Agriculture Deputy Secretary Chuck Conner has announced that public TV networks and stations in nine states will receive $4.97 million to provide digital broadcasting services to rural residents. The funds are being provided through USDA Rural Development’s Public Television Digital Transition Grant program.

A $1 million grant will be provided to Northern Michigan University’s WNMU-TV/DT, which provides targeted educational and instructional programming to grade school and high school students, along with those attending community colleges in the central upper peninsula of Michigan. The station, which also serves part of northeastern Wisconsin, will convert its analog master control system to digital. This change will allow the station to provide more custom-tailored programming to students in the region through multicasting, a feature inherent to digital TV.
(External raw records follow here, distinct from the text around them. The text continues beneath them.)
Lemma base64_round_trip_witness :
  encode_base64 example_salt = bytes_of ".vOjLibWYVoJlI08x8Bv.e" /\ decode_base64 16 (bytes_of ".vOjLibWYVoJlI08x8Bv.e") 0 = Returns (16, example_salt).
Proof.
  split; [vm_compute; reflexivity |]. assert (Forall is_byte example_salt) as Hb by (unfold example_salt; solve_Forall).
  pose proof (base64_round_trip example_salt [] Hb) as (_ & _ & E). rewrite app_nil_r in E. exact E.
Defined.

Lemma password_verifies_witness : exists h,
  hash (Some example_salt) 4 (bytes_of "password") = Returns h /\ len h = 60 /\ takeZ 29 h = bytes_of "$2a$04$.vOjLibWYVoJlI08x8Bv.e" /\
  verify (bytes_of "password") h = Returns true.
Proof.
  assert (Forall is_byte example_salt) as Hb by (unfold example_salt; solve_Forall).
  destruct (password_verifies (bytes_of "password") 4 example_salt eq_refl Hb) as (h & E & Hl & Eh & Hv & _).
  exists h. split; [exact E |]. split; [exact Hl |]. split; [| exact Hv]. rewrite Eh. apply (takeZ_app_len (salt_text (cost 4) example_salt)).
Defined.

Lemma truncated_hash_accepts_all_witness : apex_bcrypt_checkpw (bytes_of "anything") (bytes_of "$2a$04$.vOjLibWYVoJlI08x8Bv.") = Returns 0.
Proof.
  apply (truncated_hash_accepts_all (bytes_of "anything") 4 (bytes_of ".vOjLibWYVoJlI08x8Bv.")); [lia | reflexivity |].
  repeat (apply List.Forall_cons; [split; [vm_compute; split; [discriminate | reflexivity] | reflexivity] |]). apply List.Forall_nil.
Defined.

(** A hash that is cut inside of its salt is read past its end. *)
Example cut_salt_reads_past_end : apex_bcrypt_checkpw (bytes_of "anything") (bytes_of "$2a$04$.vOjL") = Throws undefined_behaviour.
Proof. vm_compute. reflexivity. Qed.

(** Two of the four boxes start as zeros, where Blowfish has digits of pi. *)
Example boxes_start_empty : drop 2 (S_ bf_init) = [replicate 256 0; replicate 256 0].
Proof. reflexivity. Qed.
Nebraska Educational Television (NET) serves rural areas of the state with fourteen TV translators. A $294,950 rural development grant will help NET replace seven of the translators with equipment that can provide digital service. NET provides services to some schools and rural households that may not receive other over-the-air TV signals.

Oregon Public Broadcasting will receive $138,106 to install a digital TV translator to serve Baker City, a former frontier gold mining community in the eastern part of the state of fewer than 10,000 residents. The translator will allow the public broadcasting system to provide improved educational programming to the community.